Somebody defined narcissism as the belief you can go out in the rain and not get wet. It is a conceit that you are somehow immune to the consequences of chances you take.
It's probably a good thing up to a point. I wonder how much narcissism drives war heroes, thrill-seekers and business entrepreneurs. It is not bravery and it is too calculated to be reckless. It is a degree of detachment from one's actions. Weatherston had it to a monstrous degree.
In court his parents undoubtedly would have preferred to see rage, or passion of any sort, preferably grief. Instead they saw a serenely calm, calculating man of 33 who looked like their son, but was utterly disconnected from what he had done.
In the snippets of his testimony shown on television, he seemed to be treating the trial as an intellectual contest in which he had no particular personal concern beyond winning points in a battle of wits with the barristers.
He was finding it quite interesting, even amusing at times. He could discuss his emotions and actions as though they were the subject of an academic seminar, showing no more remorse or responsibility than he would for the moves in a chess game.
Watching him, his parents must have searched their memories for early signs of a now glaring human deficiency. Parents do that.
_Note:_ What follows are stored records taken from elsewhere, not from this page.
(** * PatentScope search API: the task orchestration pipeline of [api.py]

    A shallow embedding of [execute_search], [search_patents],
    [get_task_status] and [list_tasks], and the properties of the task
    life cycle, the de-duplication loop, the statistics tables, the result
    payload and the results directory. *)

From Stdlib Require Import Ascii String ZArith Lia.
From stdpp Require Import gmap strings list fin_maps pretty.

Local Open Scope string_scope.
Local Open Scope Z_scope.
Local Open Scope list_scope.

(** ** Python values used by the pipeline *)

(** Truthiness of a [str]: only the empty string is falsy. *)
Definition truthy (s : string) : bool :=
  match s with
  | EmptyString => false
  | String _ _ => true
  end.

(** [s[:n]] on a [str]. *)
Fixpoint str_prefix (n : nat) (s : string) : string :=
  match n, s with
  | S n', String c s' => String c (str_prefix n' s')
  | _, _ => EmptyString
  end.

(** A patent entry as the scraper returns it: a [dict] of named fields.  A
    field that may be missing is an [option]; [extra] keeps the fields the
    pipeline never reads. *)
Record Patent := mkPatent {
  publicationNumber : option string;
  title : option string;
  publicationDate : option string;
  applicants : option (list string);
  inventors : option (list string);
  pais_filtro : option string;
  extra : list (string * string)
}.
In their unconditional love they would prefer to blame themselves.
When the verdict was in they issued a dignified statement expressing their shock, their love for their son, their hope that he will receive the help they they had not realised he needed, and their sympathy for the victim's family.
The news, naturally and properly, concentrated on Sophie Elliott's parents and the ordeal the trial had been for them. The Herald devoted its front page next day to the brilliant young woman he killed, putting reporter Jarrod Booker's insightful review of Weatherston on the witness stand inside the paper.
On the Herald website that day, though, the Weatherston piece was one of the most heavily read items of the past six months. His testimony had been well read from the time he took the witness stand. People were revolted by the man's astonishing self-absorption, but fascinated too.
They wrote letters to editors complaining of his presence on television every night, but website hits told us they were still watching and reading about him. The appalling can be morbidly compelling.
But I wonder how much of the fascination arose from a sense that the horror we were watching was a little too recognisable. Self-absorption, detachment, the techniques of transferring blame. Who doesn't at times?
So we watched this character who had stabbed a woman more than 200 times, mutilating her with scissors, while her mother screamed at the locked bedroom door, and watched him watching himself.
Sophie Elliott's parents had to watch him too. They saw this preening intellectual idiot, utterly unaware of the way others were seeing him, boasting of his academic record, and they knew their dead daughter's potential had eclipsed his.
By all accounts, she had been a better person in every way and nothing he said against her character in court amounted to more than a symptom of his distorted responsibility. In his mind he had to have been the victim.
The Elliott family's trial was a second tragedy for them, for which they cruelly were made to wait 18 months, then endure a hearing that went on for weeks.
At the end, when Weatherston had been led away and his parents had said what little they could, Lesley Elliott was able to exchange a hug with his mother.
Then the Weatherstons stepped into a lift and left, destined to wonder for the rest of their lives how this could have happened.